Status: **Dev container SSH working internally; bastion public access blocked at network layer.**

---

## 2025-12-28 — APIv2 Auth + Portal Alignment Session

### Work Completed
- APIv2 auth route verified functional (JWT-based)
- bcrypt password verification confirmed
- `/api/instances` endpoint verified working without auth
- Portal/API boundary clarified: portal owns identity UX, API owns validation + DB
- Confirmed no CSRF or cookie-based auth required (stateless JWT)

### Key Findings
- Portal still contains APIv1 / Pterodactyl assumptions
- `zlh-grind` is documentation + constraint repo only (no code)
- Instances endpoint behavior was correct; earlier failures were route misuse

### Decisions
- APIv2 auth will remain stateless (JWT only)
- No CSRF protection will be implemented
- Portal must fully remove APIv1 and Pterodactyl patterns

### Next Actions
- Enforce `requireAuth` selectively in APIv2
- Update portal login to match APIv2 contract
- Track portal migration progress in OPEN_THREADS

---

## Jan 2026 — Portal UX & Control Plane Alignment

### Completed
- Finalized Dashboard as awareness-only surface
- Implemented System Health indicator (non-technical)
- Reworked Notices UX with expansion and scrolling
- Removed all bulk lifecycle controls
- Defined Servers page grouping by type
- Introduced expandable server cards
- Selected "System View" as escalation action
- Explicitly avoided AWS-style UI patterns

### Key Decisions
- Agent is authoritative for runtime state
- API v2 brokers access and permissions only
- Console / runtime access is observational first
- Control surfaces are separated from awareness surfaces

### Outcome
Portal is no longer Pterodactyl-shaped.
It now supports mixed workloads cleanly.

---

## 2026-01-11 — Live Status & Agent Integration

### Summary
Finalized live server status architecture between:
- ZPack API
- zlh-agent
- Redis
- Portal UI

This session resolved incorrect / misleading server states and clarified the
separation between **host health**, **agent availability**, and **service runtime**.

### Key Decisions

#### 1. Status Sources Are Explicit
- **Agent `/health`**
  - Authoritative for *host / container availability*
  - Used for DEV containers and host presence
- **Agent `/status`**
  - Authoritative for *game server runtime only*
  - Idle ≠ Offline (idle means server stopped but host up)
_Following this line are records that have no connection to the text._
(* ===== verification/SbootTheorems.v ===== *)
(** * SbootTheorems: correctness of core/sboot.S *)

From S2P Require Import Prelude Layout Memory Machine Asm Sbi Kmem Cpu Linkerscript Vmem PageTable VmemSpec Sv39 VmRunSpec Regions KernelSpace Concrete KernelTheorems Sboot.

(** ** The bootstrap tables *)

Section bootstrap.
Context {D : Type}.
Implicit Types (w : world D) (s : hart (world D)).

(** The entry MAP_GIGAPAGE stores. *)
Definition giga_pte (pa : Z) : Z := leaf_pte pa 0xee.
Definition giga_idx (va : Z) : Z := (va .>> 30) .& 0x1ff.

Lemma giga_idx_range va : 0 <= giga_idx va < 512.
Proof. unfold giga_idx. change 0x1ff with (Z.ones 9). rewrite Z.land_ones by lia. dlia. Qed.

Lemma MAP_GIGAPAGE_run bsp addr pa s : pa = 0 ∨ pa = DTB_MEMORY →
  0 <= bsp → bsp + PAGE_SIZE <= 2 ^ 56 → has_bytes (w_mem (hw s)) bsp PAGE_SIZE →
  ∃ s', MAP_GIGAPAGE bsp addr pa s = Ok tt s' ∧
    hw s' = set_mem (wr64 (w_mem (hw s)) (bsp + PTE_SIZE * giga_idx addr) (giga_pte pa)) (hw s) ∧
    (∀ n, n ∉ [t0; t1; t2] → rx n s' = rx n s).
Proof.
  intros Hpa Hb0 Hb1 Hb. pose proof (giga_idx_range addr) as Hi. unfold PAGE_SIZE in *.
  unfold MAP_GIGAPAGE, PTEGEN, IDX2PTR. asm_ops. asm_run.
  match goal with |- context [sd _ _ _ _ ?S] => set (s1 := S) end.
  assert (H0 : rx t0 s1 = giga_pte pa).
  { unfold s1. rewrite !rx_wx. cbn [Nat.eqb andb negb t0 t1 t2]. destruct Hpa as [-> | ->]; by vm_compute. }
  assert (H1 : rx t1 s1 = bsp + PTE_SIZE * giga_idx addr).
  { unfold s1. rewrite !rx_wx. cbn [Nat.eqb andb negb t0 t1 t2].
    assert (E : (((addr .>> 12) .>> 9) .>> 9) .& 511 = giga_idx addr)
      by (unfold giga_idx; by rewrite !Z.shiftr_shiftr by lia).
    rewrite E, (u64_id (giga_idx addr)), Z.shiftl_mul_pow2 by lia.
    rewrite (u64_id (_ * _)), (u64_id bsp), u64_id by lia. unfold PTE_SIZE. lia. }
  assert (H2 : hw s1 = hw s) by (unfold s1; by rewrite !wx_hw).
  assert (H3 : ∀ n, n ∉ [t0; t1; t2] → rx n s1 = rx n s).
  { intros n Hn. unfold s1. rewrite !rx_wx.
    rewrite !elem_of_cons in Hn. destruct (Nat.eqb_spec n t0), (Nat.eqb_spec n t1), (Nat.eqb_spec n t2);
      subst; tauto || done. }
  clearbody s1.
  assert (Hp : bus_sd phys_bus (u64 (rx t1 s1 + 0)) (rx t0 s1) (hw s1) =
    Ok tt (set_mem (wr64 (w_mem (hw s)) (bsp + PTE_SIZE * giga_idx addr) (giga_pte pa)) (hw s))).
  { rewrite H0, H1, H2, Z.add_0_r. unfold PTE_SIZE in *. rewrite u64_id by lia.
    cbn [bus_sd phys_bus]. unfold phys_sd.
    destruct (proj1 (rd64_has (w_mem (hw s)) (bsp + 8 * giga_idx addr))) as [v ->]; [|done].
    eapply has_bytes_sub; [exact Hb|lia|lia]. }
  eexists. split; [exact (sd_ok phys_bus t0 0 t1 _ s1 Hp)|]. split; [done|exact H3].
Qed.
(* ===== verification/VmemConcTheorems.v ===== *)
(** * VmemConcTheorems: init_vmem and init_hs_pgtable on several harts

    In core/main.c all harts are in init_vmem at the same time, and in core/vm_run.c the
    first harts of all VMs are in init_hs_pgtable at the same time.  Interleaved
    access by access, each builds what it would build alone. *)

From S2P Require Import Prelude Layout Bits Memory Machine Kmem Cpu Linkerscript Lock Vmem Vcpu Plic VmRun VmemProg PageTable VmemSpec Sv39 VmRunSpec Regions KernelSpace KmemConc VmemConc VplicSpec VmConfig Concrete KernelTheorems VmRunTheorems.

Section trees.
Context {D : Type} {L : Linker} `{!LinkerOk L}.
Implicit Types (w : world D) (m : ram) (tabs : gmap Z tab) (fl : list Z).

Lemma freelist_det m p fl fl' : is_freelist m p fl → is_freelist m p fl' → fl = fl'.
Proof.
  revert p fl'. induction fl as [|x fl IH]; intros p [|y fl']; cbn [is_freelist]; [done| | |].
  - intros -> (Hy & Hv & _). apply valid_address_pa in Hv. by destruct Hv as (_ & _ & _ & _ & _ & []).
  - intros (-> & Hv & _) Hx. apply valid_address_pa in Hv. by destruct Hv as (_ & _ & _ & _ & _ & []).
  - intros (-> & _ & n & Hn & Hl) (-> & _ & n' & Hn' & Hl'). rewrite Hn in Hn'. injection Hn' as <-. f_equal. by eapply IH.
Qed.

(** A byte of the machine of a hart alone that is not free is the same byte of the
    shared machine. *)
Lemma alone_byte w w' j xs ys a b : models w' (part j xs (w_mem w)) ys → ¬ in_pages ys a →
  w_mem w' !! a = Some b → w_mem w !! a = Some b ∧ mine j xs a.
Proof. intros Hm Ha Hb. rewrite (mo_eq _ _ _ Hm) in Hb by done. by apply part_sub in Hb. Qed.

(** The tables a hart built alone are in the shared memory. *)
Lemma alone_tables w w' j xs ys tabs fl data : models w' (part j xs (w_mem w)) ys → mem_inv w' tabs fl data →
  agree_tabs tabs (w_mem w') (w_mem w) ∧ ys = fl.
Proof.
  intros Hm Hmi. assert (E : ys = fl).
  { eapply freelist_det; [apply (mo_kmem _ _ _ Hm)|apply (mi_kmem _ _ _ _ Hmi)]. }
  split; [|exact E]. subst ys. intros u i a Hu Ha.
  destruct (pt_mem _ _ (mi_pt _ _ _ _ Hmi) u i Hu) as [Hb _]. destruct (Hb a Ha) as [b Eb]. rewrite Eb. symmetry.
  apply (alone_byte w w' j xs fl a b Hm); [|done]. intros (x & Hx & Hxa). unfold in_page in Hxa.
  destruct (mi_free _ _ _ _ Hmi x u i ltac:(apply elem_of_app; by left) Hu); lia.
Qed.

Lemma alone_translation w w' j xs ys tabs fl data r x4 a va : models w' (part j xs (w_mem w)) ys →
  mem_inv w' tabs fl data → is_root tabs r x4 →
  hw_translate (w_mem w) x4 r a va = hw_translate (w_mem w') x4 r a va.
Proof.
  intros Hm Hmi Hr. destruct (alone_tables _ _ _ _ _ _ _ _ Hm Hmi) as [Hag _].
  pose proof (pt_inv_frame _ _ _ (mi_pt _ _ _ _ Hmi) Hag) as Hpt.
  rewrite (hw_translate_look w tabs), (hw_translate_look w' tabs) by (done || apply Hmi).
  f_equal. eapply pt_look_frame; [apply Hmi|exact Hag|]. apply root_path; [done|apply vpn_range].
Qed.
End trees.

(** ** init_vmem *)

Section kernel.
Context {D : Type} {L : Linker} `{!LinkerOk L} `{!ImageOk L}.
Implicit Types (w : world D) (h : Z).

(** What mycpu() returns on hart [h] before the structures are mapped. *)
Definition cpu_ptr h : Z := cpu_addr h.
Definition vmem_job h : job := mk_job (init_vmem_acc (cpu_ptr h)) 0 0 (S kernel_need).

(** The machine as hart [h] sees it. *)
Definition as_hart h w : world D :=
  mk_world (w_mem w) (w_kmem w) (w_cpus w) (w_cpu_mapped w) (w_config w) (w_vcpus w) (w_csr w) (w_plic w) h h.

Lemma vmem_alone h wb w xs : 0 <= h < DTB_NR_CPUS → w_cpu_mapped wb = 0 → mem_only (as_hart h wb) w → kmem_inv w xs →
  (S kernel_need <= length xs)%nat → before_vmem w ∅ xs [] ∧ w_tp w = h ∧ run (init_vmem_acc (cpu_ptr h)) w = init_vmem w.
Proof.
  intros Hh Hm (m & k & ->) Hk Hl. split; [|split; [done|]].
  - split; [by apply mem_inv_boot|exact Hm|exact Hh|exact Hl].
  - apply init_vmem_runs. unfold mycpu. cbn. by rewrite Hm.
Qed.

Lemma vmem_jobs_ok w all hs : kmem_inv w all → w_cpu_mapped w = 0 → Forall (λ h, 0 <= h < DTB_NR_CPUS) hs →
  (length hs * S kernel_need <= length all)%nat → (kernel_need + 3 <= length all_pages)%nat →
  jobs_ok w all (vmem_job <$> hs).
Proof.
  intros Hk Hm Hhs Hn Hp. assert (Hjob : ∀ i j, (vmem_job <$> hs) !! i = Some j → ∃ h, j = vmem_job h ∧ 0 <= h < DTB_NR_CPUS).
  { intros i j. rewrite list_lookup_fmap. destruct (hs !! i) as [h|] eqn:E; [|done]. intros [= <-]. exists h.
    split; [done|]. rewrite Forall_lookup in Hhs. by apply (Hhs i). }
  split; [exact Hk| | | | |].
  - intros i j (h & -> & Hh)%Hjob. exists (as_hart h w). intros w1 xs Ho Hmo Hl. cbn [jb_prog jb_need vmem_job] in *.
    destruct (vmem_alone h w w1 xs Hh Hm Ho (mo_kmem _ _ _ Hmo) Hl) as ([Hmi Hm1 Hh1 Hl1] & _ & E). rewrite E.
    destruct (init_vmem_run w1 ∅ xs [] Hmi Hm1 Hh1 Hl1) as (x & w' & _ & _ & Hr & _). by exists x, w'.
  - intros i j (h & -> & _)%Hjob. cbn [jb_need vmem_job]. revert Hp. generalize kernel_need. clear. lia.
  - intros i j a x (h & -> & _)%Hjob Hs. unfold static in Hs. cbn [jb_base jb_size vmem_job] in Hs. lia.
  - intros i i' j j' a _ (h & -> & _)%Hjob _ Hs. unfold static in Hs. cbn [jb_base jb_size vmem_job] in Hs. lia.
  - replace (sum_list (jb_need <$> (vmem_job <$> hs))) with (length hs * S kernel_need)%nat; [done|].
    clear. induction hs as [|h hs IH]; [done|].
    change (sum_list (jb_need <$> (vmem_job <$> h :: hs))) with (S kernel_need + sum_list (jb_need <$> (vmem_job <$> hs)))%nat.
    rewrite <- IH. cbn [length]. by rewrite Nat.mul_succ_l, Nat.add_comm.
Qed.

(** C14: the harts are in init_vmem at the same time, on one allocator: for any number
    of harts and any interleaving of their accesses to memory and to the lock, every
    access succeeds, no two harts get the same page, the run ends, and it ends with
    all harts finished; memory that was not free is as before.  A hart that has finished has a root table of its own, and
    through it the MMU translates in the shared memory exactly the address ranges of
    [kernel_regions], with the hart's own structure at VAS_CPU_STRUCT. *)
Theorem init_vmem_concurrent (w0 : world D) all hs w cs : kmem_inv w0 all → w_cpu_mapped w0 = 0 →
  Forall (λ h, 0 <= h < DTB_NR_CPUS) hs → (length hs * S kernel_need <= length all)%nat →
  (kernel_need + 3 <= length all_pages)%nat →
  rtc vstep (w0, start_clients (vmem_job <$> hs)) (w, cs) →
  harts_fine w cs ∧ (∀ a, ¬ in_pages all a → w_mem w !! a = w_mem w0 !! a) ∧
  ∀ i h c x, hs !! i = Some h → cs !! i = Some c → pc (cl_thread c) = Idle → cl_prog c = Ret x →
    x ∈ own (cl_thread c) ∧ ∀ a va, mmu (w_mem w) (KPA2PA x) a va = address_map (kernel_regions (cpu_addr h)) a va.
Proof.
  intros Hk Hm Hhs Hn Hp Hr. pose proof (vmem_jobs_ok w0 all hs Hk Hm Hhs Hn Hp) as Hj.
  destruct (jobs_run w0 all _ w cs Hj Hr) as [Hf (fl & J)]. split; [exact Hf|]. split.
  { intros a Ha. apply (ji_frame _ _ _ _ _ _ J a Ha). intros j (h & -> & _)%list_elem_of_fmap Hs.
    unfold static in Hs. cbn [jb_base jb_size vmem_job] in Hs. lia. }
  intros i h c x Hi Hc Ep Eq.
  assert (Hh : 0 <= h < DTB_NR_CPUS) by (rewrite Forall_lookup in Hhs; by apply (Hhs i)).
  assert (Hij : (vmem_job <$> hs) !! i = Some (vmem_job h)) by by rewrite list_lookup_fmap, Hi.
  destruct (finished_alone w0 all _ Hj (as_hart h w0) w cs fl i c (vmem_job h) x J Hc Hij Ep Eq)
    as (ws & xs & w' & ys & Hms & Ho & Hl & Hrun & Hm' & Exs). cbn [jb_prog jb_need vmem_job] in Hl, Hrun.
  destruct (vmem_alone h w0 ws xs Hh Hm Ho (mo_kmem _ _ _ Hms) Hl) as (Hb & Etp & E). rewrite E in Hrun.
  destruct (init_vmem_built _ _ _ _ _ _ Hb Hrun) as (tabs & fl' & B). pose proof (kb_inv _ _ _ _ _ _ _ _ _ B) as Hmi.
  pose proof (proj1 (kb_root _ _ _ _ _ _ _ _ _ B)) as Hroot. split.
  - destruct (alone_tables _ _ _ _ _ _ _ _ Hm' Hmi) as [_ ->].
    destruct (kb_fl _ _ _ _ _ _ _ _ _ B) as (used & Eu & _). rewrite Eu in Exs. change (x :: used ++ fl') with ((x :: used) ++ fl') in Exs.
    apply app_inv_tail in Exs. apply elem_of_reverse. rewrite <- Exs. by left.
  - intros a va. rewrite <- Etp, <- (init_vmem_mmu _ _ _ _ _ _ a va Hb Hrun). unfold mmu.
    destruct (canonical va); [|done]. by eapply alone_translation.
Qed.
End kernel.
Lemma live_phys devs dev : live_irq devs dev → u32 (virt_to_phys_irq devs (s32 (virt_irq dev))) = phys_irq dev.
Proof.
  intros (Hd & Hu & Hp & Hv). rewrite s32_id by lia. unfold virt_to_phys_irq.
  rewrite irq_loop_unique; [apply u32_id; lia|done|]. intros d' Hd'. by apply Hu.
Qed.
Lemma live_virt devs dev : live_irq devs dev → u32 (phys_to_virt_irq devs (s32 (phys_irq dev))) = virt_irq dev.
Proof.
  intros (Hd & Hu & Hp & Hv). rewrite s32_id by lia. unfold phys_to_virt_irq.
  rewrite irq_loop_unique; [apply u32_id; lia|done|]. intros d' Hd'. by apply Hu.
Qed.

(** A guest's read of its claim register, and its completion write. *)
Lemma claim_load_run `{!PlicLaws D} w v c dev r f3 wide : running w v c → live_irq (devices c) dev →
  last_claimed_irq_id v = phys_irq dev →
  csr_of (w_hart w) htinst w = enc_load r f3 wide → 0 <= r < 32 → f3 = 2 ∨ f3 = 6 →
  vplic_handle_load_page_fault (DTB_PLIC + claim_off (vctx_of v)) w =
    Ok tt (after_load v r (virt_irq dev) (if wide then 4 else 2) w).
Proof.
  intros Hr Hl Hlast Hh Hrd Hf. destruct (pctx_range _ _ _ Hr) as (_ & _ & _ & Hv).
  rewrite (load_fault_run w v c _ r f3 wide) by done.
  rewrite u64_plic by (unfold claim_off; lia). unfold vplic_read.
  rewrite decode_claim, Z.eqb_refl, Hlast, live_virt by (lia || done).
  destruct Hl as (_ & _ & _ & Hvi). do 2 f_equal. unfold extend.
  destruct (f3 =? 2); [|done]. rewrite s32_id, u64_id by lia. done.
Qed.

Lemma complete_store_run w v c dev r wide : running w v c → live_irq (devices c) dev →
  csr_of (w_hart w) htinst w = enc_store r 2 wide → 0 <= r < 32 → get_reg r v = virt_irq dev →
  vplic_handle_store_or_amo_page_fault (DTB_PLIC + claim_off (vctx_of v)) w =
  Ok tt (resume (if wide then 4 else 2)
    (if phys_irq dev =? last_claimed_irq_id v
     then after_write v [PStore (claim_off (pctx_of w)) (phys_irq dev)] true w else w)).
Proof.
  intros Hr Hl Hh Hrd Hreg. destruct (pctx_range _ _ _ Hr) as (_ & _ & _ & Hv).
  rewrite (store_fault_run w v c _ r wide) by done. pose proof Hl as (_ & _ & _ & Hvi).
  rewrite u64_plic by (unfold claim_off; lia). rewrite Hreg, (u32_id (virt_irq dev)) by lia.
  unfold vplic_write_ops, completes. rewrite decode_claim, Z.eqb_refl, live_phys by (lia || done).
  destruct (Z.eqb_spec (phys_irq dev) (last_claimed_irq_id v)) as [<-|]; cbn [andb]; [done|].
  unfold after_write. by rewrite do_ops_nil.
Qed.
End interrupts.

Section protocol.
Context {D : Type} {P : PlicDevice D} {L : Linker}.
Implicit Types (w : world D) (dev : mmio_dev).

(** The virtual external interrupt is pending on the running hart. *)
Definition vseip w : bool := Z.testbit (csr_of (w_hart w) hvip w) 10.

Lemma vseip_set w h cs x : w_hart w = h →
  vseip (set_csr (<[(h, hvip) := x .| HVIP_VSEIP]> cs) w) = true.
Proof.
  intros <-. unfold vseip, csr_of. cbn [w_csr w_hart set_csr]. rewrite lookup_insert_eq.
  cbn [default from_option id]. rewrite Z.lor_spec. apply orb_true_r.
Qed.
Lemma handled_store w v c a : running w v c → handled (vplic_handle_store_or_amo_page_fault a w) w v c.
Proof.
  intros Hr. unfold vplic_handle_store_or_amo_page_fault. set (h := csr_of (w_hart w) htinst w).
  assert (Hf : fields_ok h ∨ ¬ fields_ok h) by (unfold fields_ok; lia).
  destruct Hf as [Hf|Hf].
  2:{ destruct (parse_htinst_bad (D:=D) h Hf) as [msg Hm]. by erewrite bind_panic by by apply Hm. }
  erewrite bind_ok by by apply parse_htinst_run.
  destruct (negb _); [done|]. destruct (negb _); [done|].
  rewrite (emulate_store_run w v c) by (first [exact Hr|simpl; apply Z.mod_pos_bound; lia]).
  destruct (vplic_write_ops _ _ _ _ _ _) as [ops|] eqn:E; [|done].
  eexists. apply effect_write; [exact Hr|]. by eapply write_ops_own.
Qed.

Context `{!LinkerOk L}.

(** An environment call, for whatever address. *)
Lemma handled_ecall w v c tabs : guest_tables w v c tabs →
  handled (hs_exception_handler EXC_ECALL_FROM_VS w) w v c.
Proof.
  intros Hg. pose proof (gt_running _ _ _ _ Hg) as Hr.
  destruct (running_hart _ _ _ Hr) as (_ & Hgv & Hvg & Hcg & Hh).
  unfold hs_exception_handler. change (EXC_ECALL_FROM_VS =? EXC_ECALL_FROM_VS) with true. cbn iota.
  unfold perform_walk_for_guest. rewrite !bind_bind. erewrite bind_ok by exact Hgv. rewrite bind_bind.
  erewrite bind_ok by exact Hvg. rewrite bind_bind. erewrite bind_ok by exact Hcg. rewrite bind_bind.
  pose proof (convert_run w tabs (vm_pgtable c) (root_of c) 1 (get_reg 10 v) (gt_inv _ _ _ _ Hg) (gt_root _ _ _ _ Hg)) as Hc.
  destruct (pt_slot _ _ _ _).
  - destruct Hc as (e & _ & Hc). erewrite bind_ok by exact Hc.
    erewrite bind_ok by (apply vcpu_upd_ok; [lia|apply Hr]). erewrite bind_ok by reflexivity.
    eexists. eapply (effect_load w v c 10); [exact Hr|]. rewrite get_value_spec, Z.div_1_r by lia.
    apply lor_range; [lia|apply u64_range|dlia].
  - by erewrite bind_panic by exact Hc.
Qed.

Lemma handled_exception w v c tabs cause : guest_tables w v c tabs →
  handled (hs_exception_handler cause w) w v c.
Proof.
  intros Hg. pose proof (gt_running _ _ _ _ Hg) as Hr.
  destruct (Z.eqb_spec cause EXC_ECALL_FROM_VS) as [->|Hne]; [by eapply handled_ecall|].
  unfold hs_exception_handler. rewrite (proj2 (Z.eqb_neq _ _) Hne).
  pose proof (is_access_to_plic_run w v c tabs Hg) as H.
  destruct (cause =? EXC_LOAD_GUEST_PAGE_FAULT); [|destruct (cause =? EXC_STORE_OR_AMO_GUEST_PAGE_FAULT); [|done]];
    rewrite (plic_handler_run w v c tabs _ _ Hg);
    (destruct (convert_va_to_pa _ _ _ w) as [a w'|m w'|p w'|w']; [|reflexivity|destruct H|destruct H]);
    (destruct (_ && _); [|reflexivity]); [by apply handled_load|by apply handled_store].
Qed.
#### 2. DEV vs GAME Semantics
- **DEV containers**
  - No runtime process to track
  - Status = `running` if host online
- **GAME containers**
  - Runtime state controlled by agent
  - Status reflects actual game process

#### 3. Redis Is the Live State Cache
- Agent poller runs every 5s
- Redis TTL = 15s
- UI reads Redis, not agents directly
- Eventual consistency is acceptable

#### 4. No Push Model (Yet)
- Agent does not push status
- API polls agents
- WebSocket / push deferred until console phase

### Result
- Portal now reflects correct, real-world state
- "Offline / Idle / Running" distinctions are accurate
- Architecture aligns with Pterodactyl-style behavior

### Next Focus
- Console (read-only output first)

---

## 2026-01-14 → 2026-01-18 — Agent PTY Console Breakthrough

### Objective
Replace log-only console streaming with a **true interactive PTY-backed console**
supporting:
- Dev server shell access
- Game server (Minecraft) live console
- Full duplex WebSocket I/O
- Session persistence across reconnects

### What Changed
- Agent console migrated from log tailing → **PTY-backed processes**
- PTY ownership moved to agent (not frontend, not Proxmox)
- WebSocket implementation replaced with `gorilla/websocket`
- Enforced **single writer per WS connection**
- Introduced **console session manager** keyed by `{vmid, container_type}`
- Sessions survive WS disconnects (dev servers only, TTL = 60s)
- PTY not killed on client close
- Added keepalive frames (5s) to prevent browser timeouts
- Added detailed WS + PTY logging for attach, read, write, close

### Architecture Summary
- Dev containers attach to `/bin/bash` (fallback `/bin/sh`)
- Game containers attach to Minecraft server PTY
- WS input → PTY stdin
- PTY stdout → WS broadcast
- One PTY reader loop per session
- Multiple WS connections can attach/detach safely

### Final Status
✅ Interactive console confirmed working  
✅ Commands execute correctly  
✅ Output streamed live  
✅ Reconnect behavior stable  

This closes the original "console v2" milestone.